Data excerpts:
=== Begin Enclosure ===

(* ===== verification/Commands.v ===== *)
(** The builtins keep the invariant of the machine: kernel/nsh/builtins/*.c, all of
    them, for every command line.

    What a builtin can rely on is that its [argc] words are strings of a command
    line.  Two builtins need more: [free] must name memory that the allocator manages
    ([free_ok]), and the instructions [int] and [hlt] and the keyboard controller
    must behave ([hardware_ok]). *)

From Stdlib Require Import Ascii String.
From Stdlib Require Import ZArith Lia Bool.
From stdpp Require Import base tactics numbers list option.
From S2P Require Import Prelude Logic Port Mem Kpm KpmBits KpmTree KpmOps Keyboard Desc.
From S2P Require Import Str StrTol Print Format Screenbuf Typing Console Builtins Machine AllocCmd Nsh.

Local Open Scope Z_scope.

Module Commands.
Import Screenbuf Console Builtins Format Typing Machine AllocCmd.

(** An address inside of a page is refused. *)
Lemma free_unaligned k a n : 0 <= a < 4294967296 -> a mod 4096 <> 0 ->
  Kpm.kpm_free k (Kpm.mk_chunk a n) = Ok k.
Proof.
  intros Ha Hal. unfold Kpm.kpm_free. cbn [Kpm.chunk_addr]. rewrite ISALIGNED_page by done.
  by rewrite (proj2 (Z.eqb_neq _ _) Hal).
Qed.

#[local] Opaque say paint Kpm.kpm_alloc Kpm.kpm_free.

(** The first [argc] entries of [argv] are words. *)
Definition args_at (m : list Z) (argv : list (option Z)) (argc : Z) : Prop :=
  forall i, 0 <= i < argc -> exists p, argv !! Z.to_nat i = Some (Some p) /\ word_at m p.

Lemma arg_yields m argv argc i : args_at m argv argc -> 0 <= i < argc ->
  yields (arg_ptr argv i) (fun p => word_at m p /\ argv !! Z.to_nat i = Some (Some p)).
Proof.
  intros Ha Hi. destruct (Ha i Hi) as (p & Ep & Hp). unfold arg_ptr, rd.
  destruct (Z.ltb_spec i 0); [lia |]. rewrite Ep. by apply yields_ok.
Qed.

(** Comparisons of a word with a literal. *)
Lemma strcmp_lit_yields m p s : word_at m p -> Forall plain s -> yields (strcmp_lit m p s) (fun _ => True).
Proof.
  intros (w & Hw & _) Hs. unfold strcmp_lit.
  assert (Str.cstr (lit m s) p w) as Hw' by by apply Print.cstr_extend.
  rewrite (Str.strcmp_spec _ _ _ _ _ Hw' (lit_cstr m s Hs)). by apply yields_ok.
Qed.

Lemma lit_strcmp_yields m p s : word_at m p -> Forall plain s -> yields (lit_strcmp s m p) (fun _ => True).
Proof.
  intros (w & Hw & _) Hs. unfold lit_strcmp.
  assert (Str.cstr (lit m s) p w) as Hw' by by apply Print.cstr_extend.
  rewrite (Str.strcmp_spec _ _ _ _ _ (lit_cstr m s Hs) Hw'). by apply yields_ok.
Qed.

Ltac plain_check := by apply (bool_decide_unpack _); vm_compute.
Ltac strcmp_step := eapply yields_bind; [eapply strcmp_lit_yields; [eassumption | plain_check] | intros [] _].
Ltac ret := apply yields_ok; cbv beta iota.

Section commands.
Context {D : Type} `{Device D} (hw : hardware D) {low : bool}.
Implicit Types st : machine D.
Implicit Types m : list Z.

(** The postcondition of a builtin that only prints. *)
Definition printed st (r : Z * machine D) : Prop := let '(_, st') := r in quiet low st st'.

=== End Enclosure ===

Problem details
Your reply should consist of the records, copied exactly.

Answer below
(* ===== verification/Commands.v ===== *)
(** The builtins keep the invariant of the machine: kernel/nsh/builtins/*.c, all of
    them, for every command line.

    What a builtin can rely on is that its [argc] words are strings of a command
    line.  Two builtins need more: [free] must name memory that the allocator manages
    ([free_ok]), and the instructions [int] and [hlt] and the keyboard controller
    must behave ([hardware_ok]). *)

From Stdlib Require Import Ascii String.
From Stdlib Require Import ZArith Lia Bool.
From stdpp Require Import base tactics numbers list option.
From S2P Require Import Prelude Logic Port Mem Kpm KpmBits KpmTree KpmOps Keyboard Desc.
From S2P Require Import Str StrTol Print Format Screenbuf Typing Console Builtins Machine AllocCmd Nsh.

Local Open Scope Z_scope.

Module Commands.
Import Screenbuf Console Builtins Format Typing Machine AllocCmd.

(** An address inside of a page is refused. *)
Lemma free_unaligned k a n : 0 <= a < 4294967296 -> a mod 4096 <> 0 ->
  Kpm.kpm_free k (Kpm.mk_chunk a n) = Ok k.
Proof.
  intros Ha Hal. unfold Kpm.kpm_free. cbn [Kpm.chunk_addr]. rewrite ISALIGNED_page by done.
  by rewrite (proj2 (Z.eqb_neq _ _) Hal).
Qed.

#[local] Opaque say paint Kpm.kpm_alloc Kpm.kpm_free.

(** The first [argc] entries of [argv] are words. *)
Definition args_at (m : list Z) (argv : list (option Z)) (argc : Z) : Prop :=
  forall i, 0 <= i < argc -> exists p, argv !! Z.to_nat i = Some (Some p) /\ word_at m p.

Lemma arg_yields m argv argc i : args_at m argv argc -> 0 <= i < argc ->
  yields (arg_ptr argv i) (fun p => word_at m p /\ argv !! Z.to_nat i = Some (Some p)).
Proof.
  intros Ha Hi. destruct (Ha i Hi) as (p & Ep & Hp). unfold arg_ptr, rd.
  destruct (Z.ltb_spec i 0); [lia |]. rewrite Ep. by apply yields_ok.
Qed.

(** Comparisons of a word with a literal. *)
Lemma strcmp_lit_yields m p s : word_at m p -> Forall plain s -> yields (strcmp_lit m p s) (fun _ => True).
Proof.
  intros (w & Hw & _) Hs. unfold strcmp_lit.
  assert (Str.cstr (lit m s) p w) as Hw' by by apply Print.cstr_extend.
  rewrite (Str.strcmp_spec _ _ _ _ _ Hw' (lit_cstr m s Hs)). by apply yields_ok.
Qed.

Lemma lit_strcmp_yields m p s : word_at m p -> Forall plain s -> yields (lit_strcmp s m p) (fun _ => True).
Proof.
  intros (w & Hw & _) Hs. unfold lit_strcmp.
  assert (Str.cstr (lit m s) p w) as Hw' by by apply Print.cstr_extend.
  rewrite (Str.strcmp_spec _ _ _ _ _ (lit_cstr m s Hs) Hw'). by apply yields_ok.
Qed.

Ltac plain_check := by apply (bool_decide_unpack _); vm_compute.
Ltac strcmp_step := eapply yields_bind; [eapply strcmp_lit_yields; [eassumption | plain_check] | intros [] _].
Ltac ret := apply yields_ok; cbv beta iota.

Section commands.
Context {D : Type} `{Device D} (hw : hardware D) {low : bool}.
Implicit Types st : machine D.
Implicit Types m : list Z.

(** The postcondition of a builtin that only prints. *)
Definition printed st (r : Z * machine D) : Prop := let '(_, st') := r in quiet low st st'.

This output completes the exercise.